The “DEBT TSUNAMI” and What It Means for Banks

18. November 2020.

According to the Institute for International Finance, global debt levels will hit an all time high of $277 trillion by the end of 2020 and a debt to GDP ratio of a staggering 365%.

Due to the coronavirus, governments supported businesses and the general population with major stimulus packages pushing up borrowing and debt levels. Although interest rates are low for now, the figures do make a case for Republican caution on the level of the much needed next round of stimulus in the United States.

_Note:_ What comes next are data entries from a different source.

(* ===== verification/Copyout.v ===== *)
(** Copying into user memory: [uva2ka] and [copyout] of vm.c. *)

From S2P Require Import Prelude Params CString Mmu Kalloc Vm VmSpec UvmSpec.

Lemma wr_bytes_spec l : forall a m b,
  wr_bytes a l m b = if decide (a <= b < a + Z.of_nat (length l)) then l !!! Z.to_nat (b - a) else m b.
Proof.
  induction l as [|x l IH]; intros a m b; cbn [wr_bytes length].
  { by rewrite decide_False by lia. }
  rewrite IH. destruct (decide (a + 1 <= b < a + 1 + Z.of_nat (length l))) as [H|H].
  - rewrite decide_True by lia. replace (Z.to_nat (b - a)) with (S (Z.to_nat (b - (a + 1)))) by lia. done.
  - destruct (decide (b = a)) as [->|].
    + rewrite wr_same, decide_True by lia. by rewrite Z.sub_diag.
    + rewrite wr_ne by done. by rewrite decide_False by lia.
Qed.

Section copyout.
Context (kend : Z) (Hend : KERNBASE < kend).
Notation page_ok := (page_ok kend).
Notation urep := (urep kend).

(** Writing inside the frame of one user page. *)
Section write.
Context (s : kst) (L : list Z) (pgdir va0 off : Z) (l : list Z).
Context (U : urep s L pgdir) (Hva0 : 0 <= va0 < KERNBASE) (Hal : va0 mod 4096 = 0).
Context (Hm : is_mapped (pm s) pgdir va0 = true) (Ho : 0 <= off) (Hl : off + Z.of_nat (length l) <= 4096).
Let m' := wr_bytes (frame (pm s) pgdir va0 + off) l (pm s).

Lemma wu_out a : ~ in_page (frame (pm s) pgdir va0) a -> m' a = pm s a.
Proof.
  intros Hn. unfold m'. rewrite wr_bytes_spec. rewrite decide_False; [done|]. intros Hb. apply Hn.
  unfold in_page. rewrite PGSIZE_val. lia.
Qed.

Lemma wu_tree a : in_tree (pm s) pgdir a -> m' a = pm s a.
Proof.
  intros Ha. apply wu_out. intros Hin. destruct U as [[_ Hpd] Uv].
  destruct (uv_page _ _ _ _ Uv va0 Hva0 Hm) as (Hq & _ & Hap).
  revert Ha. by eapply (apart_tree kend).
Qed.

Lemma wu_pteval va : pteval m' pgdir va = pteval (pm s) pgdir va.
Proof. apply pteval_ext, wu_tree. Qed.

Lemma wu_urep : urep (set_pm m' s) L pgdir.
Proof.
  destruct U as [[Hk Hpd] Uv]. destruct (uv_page _ _ _ _ Uv va0 Hva0 Hm) as (Hq & HnL & Hap).
  assert (forall a, in_page pgdir a -> m' a = pm s a) as Hd by (intros a Ha; apply wu_tree; by left).
  assert (forall i, 0 <= i < 1024 -> pde m' pgdir i = pde (pm s) pgdir i) as He by (intros; by apply pde_ext).
  split; [split|split]; cbn [pm set_pm].
  - apply krep_set_pm; [done|]. intros q a Hq' Ha. apply wu_out.
    pose proof (kr_ok _ _ _ Hk) as Hok. rewrite Forall_forall in Hok.
    apply (pages_apart q); [by apply Hok|apply Hq|by intros ->|done].
  - by apply (pd_ok_ext kend Hend (pm s) m' pgdir L L).
  - intros va Hva. unfold is_mapped, frame. rewrite wu_pteval. intros Hmv.
    destruct (uv_page _ _ _ _ Uv va Hva Hmv) as (? & ? & Hne & Ht). split_and!; [done|done|].
    split; [done|]. intros i Hi. unfold present, tab. rewrite He by done. by apply Ht.
  - intros va va' Hva Hva'. unfold is_mapped, frame. rewrite !wu_pteval. by apply (uv_inj _ _ _ _ Uv).
Qed.

Lemma wu_ubyte va : 0 <= va < KERNBASE -> ubyte m' pgdir va =
  if decide (va0 + off <= va < va0 + off + Z.of_nat (length l))
  then (fun _ => l !!! Z.to_nat (va - (va0 + off))) <$> ubyte (pm s) pgdir va
  else ubyte (pm s) pgdir va.
Proof.
  intros Hva. unfold ubyte, frame. rewrite wu_pteval.
  destruct (testf _ PTE_P) eqn:HP; [|by destruct (decide _)]. cbn [andb].
  destruct (testf _ PTE_U); [|by destruct (decide _)]. fold (frame (pm s) pgdir va).
  destruct U as [_ Uv]. unfold KERNBASE in *.
  destruct (decide (same_page va0 va)) as [Hs|Hs].
  - assert (frame (pm s) pgdir va = frame (pm s) pgdir va0) as Ef.
    { unfold frame, pteval, slot. destruct Hs as [-> ->]. done. }
    rewrite same_page_iff in Hs by (done || unfold is_u32; lia).
    assert (va mod 4096 = va - va0) as ->.
    { symmetry. apply Z.div_exact in Hal; [|done]. apply (Z.mod_unique va 4096 (va0 / 4096)); lia. }
    unfold m'. rewrite wr_bytes_spec, Ef.
    destruct (decide (va0 + off <= va < va0 + off + Z.of_nat (length l))).
    + rewrite decide_True by lia. cbn. do 2 f_equal. lia.
    + by rewrite decide_False by lia.
  - rewrite same_page_iff in Hs by (done || unfold is_u32; lia). rewrite decide_False by lia. f_equal. apply wu_out.
    destruct (uv_page _ _ _ _ Uv va Hva HP) as (Hq & _). destruct (uv_page _ _ _ _ Uv va0 Hva0 Hm) as (Hq0 & _).
    apply (pages_apart (frame (pm s) pgdir va)); [apply Hq|apply Hq0| |apply off_in_page].
    intros E. apply (uv_inj _ _ _ _ Uv) in E; [|done..]. destruct E as [E1 E2].
    apply Hs. apply same_page_iff; try done; unfold is_u32; lia.
Qed.
End write.

(** ** The copy loop *)

Lemma uva2ka_user s L pgdir va : urep s L pgdir -> 0 <= va < KERNBASE -> ubyte (pm s) pgdir va <> None ->
  uva2ka pgdir va s = Ret (frame (pm s) pgdir va) s /\ frame (pm s) pgdir va <> 0 /\ is_mapped (pm s) pgdir va = true.
Proof.
  intros [V Uv] Hva Hu. unfold ubyte in Hu.
  destruct (testf (pteval (pm s) pgdir va) PTE_P) eqn:HP; [|done].
  destruct (testf (pteval (pm s) pgdir va) PTE_U) eqn:HU; [|done].
  destruct (uv_page _ _ _ _ Uv va Hva HP) as ((_ & He & _) & _).
  assert (present (pm s) pgdir (PDX va) = true) as Hpr.
  { unfold pteval in HP. by destruct (present _ _ _). }
  split_and!; [|unfold KERNBASE in *; lia|done].
  unfold uva2ka. unfold bind at 1. rewrite walk_lookup, Hpr.
  rewrite (proj2 (Z.eqb_neq _ 0)) by (by eapply (slot_nonzero kend Hend)).
  unfold bind, ld, gets. unfold frame. unfold pteval in *. rewrite Hpr in *. by rewrite HP, HU.
Qed.

Lemma ubyte_same_page m pgdir va va' : same_page va va' -> ubyte m pgdir va <> None -> ubyte m pgdir va' <> None.
Proof.
  intros [E1 E2]. unfold ubyte, frame, pteval, slot. rewrite E1, E2. by destruct (_ && _).
Qed.

Lemma copyout_loop_spec pgdir : forall fuel s L va buf, urep s L pgdir -> (length buf < fuel)%nat ->
  0 <= va -> va + Z.of_nat (length buf) <= KERNBASE ->
  (forall va', va <= va' < va + Z.of_nat (length buf) -> ubyte (pm s) pgdir va' <> None) ->
  wp (copyout_loop fuel pgdir va buf) s (fun r s' => r = 0 /\ urep s' L pgdir /\
    forall va', 0 <= va' < KERNBASE -> ubyte (pm s') pgdir va' =
      if decide (va <= va' < va + Z.of_nat (length buf)) then Some (buf !!! Z.to_nat (va' - va))
      else ubyte (pm s) pgdir va').
Proof.
  induction fuel as [|fuel IH]; [lia|]. intros s L va buf U Hf H0 Hmax Hok. cbn [copyout_loop].
  destruct (decide (buf = [])) as [->|Hne].
  { cbn. apply wp_ret. split_and!; [done|done|]. intros va' _. by rewrite decide_False by lia. }
  assert (0 < Z.of_nat (length buf)) as Hpos by (destruct buf; [done|cbn; lia]).
  rewrite (proj2 (Z.ltb_lt _ _)) by done. cbn [negb].
  assert (is_u32 va) as Hu by (unfold is_u32, KERNBASE in *; lia).
  rewrite PGROUNDDOWN_val, (u32_small va) by done. set (off := va mod 4096). set (va0 := va - off).
  assert (0 <= off < 4096) as Hoff by (unfold off; apply Z.mod_pos_bound; lia).
  assert (va0 mod 4096 = 0) as Hal by (unfold va0, off; rewrite Zminus_mod_idemp_r, Z.sub_diag; done).
  assert (0 <= va0) as Hv0 by (unfold va0, off; pose proof (Z.mod_le va 4096); lia).
  assert (va0 < KERNBASE) as Hvk by lia.
  assert (va0 + 4096 <= KERNBASE) as Hvk'.
  { pose proof Hal as Hd. apply Z.div_exact in Hd; [|done]. unfold KERNBASE in *. lia. }
  assert (va - va0 = off) as Eo by (unfold va0; lia).
  assert (same_page va0 va) as Hsp by (apply same_page_iff; unfold is_u32, KERNBASE in *; lia).
  assert (same_page va va0) as Hsp' by (destruct Hsp; by split).
  destruct (uva2ka_user s L pgdir va0 U ltac:(lia)) as (E1 & E2 & E3).
  { apply (ubyte_same_page _ _ va); [done|]. apply Hok. lia. }
  eapply wp_bind_eq; [exact E1|].
  rewrite (proj2 (Z.eqb_neq _ 0)) by done. rewrite Eo. change PGSIZE with 4096.
  rewrite (u32_small off), (u32_small (4096 - off)) by lia.
  set (n := if Z.of_nat (length buf) <? 4096 - off then Z.of_nat (length buf) else 4096 - off).
  assert (0 < n <= Z.of_nat (length buf) /\ off + n <= 4096 /\ (n = Z.of_nat (length buf) \/ off + n = 4096)) as (Hn & Hn' & Hn'').
  { unfold n. destruct (Z.ltb_spec (Z.of_nat (length buf)) (4096 - off)); lia. }
  apply wp_bind, wp_modify.
  assert (length (take (Z.to_nat n) buf) = Z.to_nat n) as Hlt by (rewrite length_take; lia).
  set (s2 := set_pm _ s).
  assert (urep s2 L pgdir) as U2 by (apply wu_urep; try done; lia).
  assert (forall va', 0 <= va' < KERNBASE -> ubyte (pm s2) pgdir va' =
    if decide (va <= va' < va + n) then (fun _ => buf !!! Z.to_nat (va' - va)) <$> ubyte (pm s) pgdir va'
    else ubyte (pm s) pgdir va') as Hub.
  { intros va' Hva'. cbn [s2 pm set_pm]. rewrite (wu_ubyte s L pgdir va0 off _ U) by (done || lia).
    rewrite Hlt. replace (va0 + off) with va by lia. rewrite Z2Nat.id by lia.
    destruct (decide (va <= va' < va + n)); [|done]. do 2 f_equal.
    by rewrite list_lookup_total_alt, lookup_take_lt, <- list_lookup_total_alt by lia. }
  assert (Z.of_nat (length (drop (Z.to_nat n) buf)) = Z.of_nat (length buf) - n) as Hld by (rewrite length_drop; lia).
  assert (u32 (va0 + 4096) = va0 + 4096) as -> by (apply u32_small; unfold KERNBASE in *; lia).
  eapply wp_conseq; [apply (IH s2 L (va0 + 4096) (drop (Z.to_nat n) buf) U2)|]; try lia.
  - intros va' Hva'. rewrite Hld in Hva'. rewrite Hub by lia.
    assert (ubyte (pm s) pgdir va' <> None) as Hnn by (apply Hok; lia).
    destruct (decide _); [|done]. by destruct (ubyte (pm s) pgdir va').
  - intros r s3 (-> & U3 & Hub3). split_and!; [done|done|]. intros va' Hva'. rewrite Hub3 by done. rewrite Hld.
    destruct (decide (va0 + 4096 <= va' < va0 + 4096 + (Z.of_nat (length buf) - n))) as [Hb|Hb].
    + rewrite decide_True by lia. f_equal. rewrite !list_lookup_total_alt, lookup_drop. do 2 f_equal. lia.
    + rewrite Hub by done. destruct (decide (va <= va' < va + n)) as [Hc|Hc].
      * rewrite decide_True by lia. specialize (Hok va' ltac:(lia)). by destruct (ubyte (pm s) pgdir va').
      * by rewrite decide_False by lia.
Qed.

(** C20: [copyout] to a range of user-accessible pages returns 0 and changes
    exactly the bytes of the range that the process sees, to the given bytes.
    An address in a page that is mapped but not for user code ends the copy
    with -1.  (An address without a page table is not caught: [uva2ka] reads
    through the null pointer [walkpgdir] returns.) *)
Theorem copyout_writes s L pgdir va buf :
  urep s L pgdir -> 0 <= va -> va + Z.of_nat (length buf) <= KERNBASE ->
  ((forall va', va <= va' < va + Z.of_nat (length buf) -> ubyte (pm s) pgdir va' <> None) ->
   exists s', copyout pgdir va buf s = Ret 0 s' /\ urep s' L pgdir /\
     forall va', 0 <= va' < KERNBASE -> ubyte (pm s') pgdir va' =
       if decide (va <= va' < va + Z.of_nat (length buf)) then Some (buf !!! Z.to_nat (va' - va))
       else ubyte (pm s) pgdir va') /\
  (buf <> [] -> present (pm s) pgdir (PDX va) = true -> ubyte (pm s) pgdir va = None ->
   copyout pgdir va buf s = Ret (-1) s) /\
  (buf <> [] -> present (pm s) pgdir (PDX va) = false ->
   copyout pgdir va buf s = Fault "uva2ka: null pte" s).
Proof.
  intros U H0 Hmax.
  assert (buf <> [] -> same_page (PGROUNDDOWN va) va) as Hsp.
  { intros Hne. assert (0 < Z.of_nat (length buf)) by (destruct buf; [done|cbn; lia]).
    rewrite PGROUNDDOWN_val, u32_small by (unfold KERNBASE in *; lia).
    pose proof (Z.mod_pos_bound va 4096 ltac:(lia)). pose proof (Z.mod_le va 4096 ltac:(lia) ltac:(lia)).
    apply same_page_iff; unfold is_u32, KERNBASE in *; try lia.
    by rewrite Zminus_mod_idemp_r, Z.sub_diag. }
  split_and!.
  - intros Hok. destruct (proj1 (wp_eq _ _ _) (copyout_loop_spec pgdir (S (length buf)) s L va buf U ltac:(lia) H0 Hmax Hok))
      as (r & s' & E & -> & U' & Hub). eauto.
  - intros Hne Hp Hu. unfold copyout. cbn [copyout_loop].
    rewrite (proj2 (Z.ltb_lt _ _)) by (destruct buf; [done|cbn; lia]). cbn [negb].
    destruct (Hsp Hne) as [Ed Et]. unfold bind at 1, uva2ka, bind. rewrite walk_lookup, Ed, Hp.
    rewrite (proj2 (Z.eqb_neq _ 0)).
    2:{ unfold slot. rewrite Ed, Et. apply (slot_nonzero kend Hend s L); [apply U|done]. }
    unfold ld, gets. unfold ubyte, pteval in Hu. rewrite Hp in Hu. unfold slot in *. rewrite Ed, Et.
    by destruct (testf _ PTE_P), (testf _ PTE_U).
  - intros Hne Hp. unfold copyout. cbn [copyout_loop].
    rewrite (proj2 (Z.ltb_lt _ _)) by (destruct buf; [done|cbn; lia]). cbn [negb].
    destruct (Hsp Hne) as [Ed Et]. unfold bind at 1, uva2ka, bind. by rewrite walk_lookup, Ed, Hp.
Qed.
End copyout.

The IIF stated that so far in 2020 the global debt increased by $15 trillion while the European Union and the United States are likely to grow to even higher debt levels by year end. Developed nations’ debt to GDP is even higher than developing nations and is up 50% from one year ago, being led by the United States.

As high as the debt is due to coronavirus, debt had already been steadily rising for several years. While the Euro zone had similar debt levels during its sovereign debt crisis, the numbers now in Europe are similar and could grow even higher.

The question is what will happen to the housing market and the economy as borrowers potentially default on their debt accumulation. The IIF stated, “The pace of global debt accumulation has been unprecedented since 2016, increasing by over $52 trillion.” Larger debt levels do not lead to a healthy economic outlook down the road. Households will be more likely to default during an economic downturn as they look to service the debt. While more stimulus is needed now just to keep the economy going, many analysts do not have positive answers as to where this will leave the global economy in a few years.

As banks have given unprecedented grace periods to their customers, particularly for home mortgages and small business loans, at some point customers will have to start paying their monthly payments again.

Banks are bracing for a good percentage of their customers going into default in 2021 if the economy does not allow for the work force to pay down debt.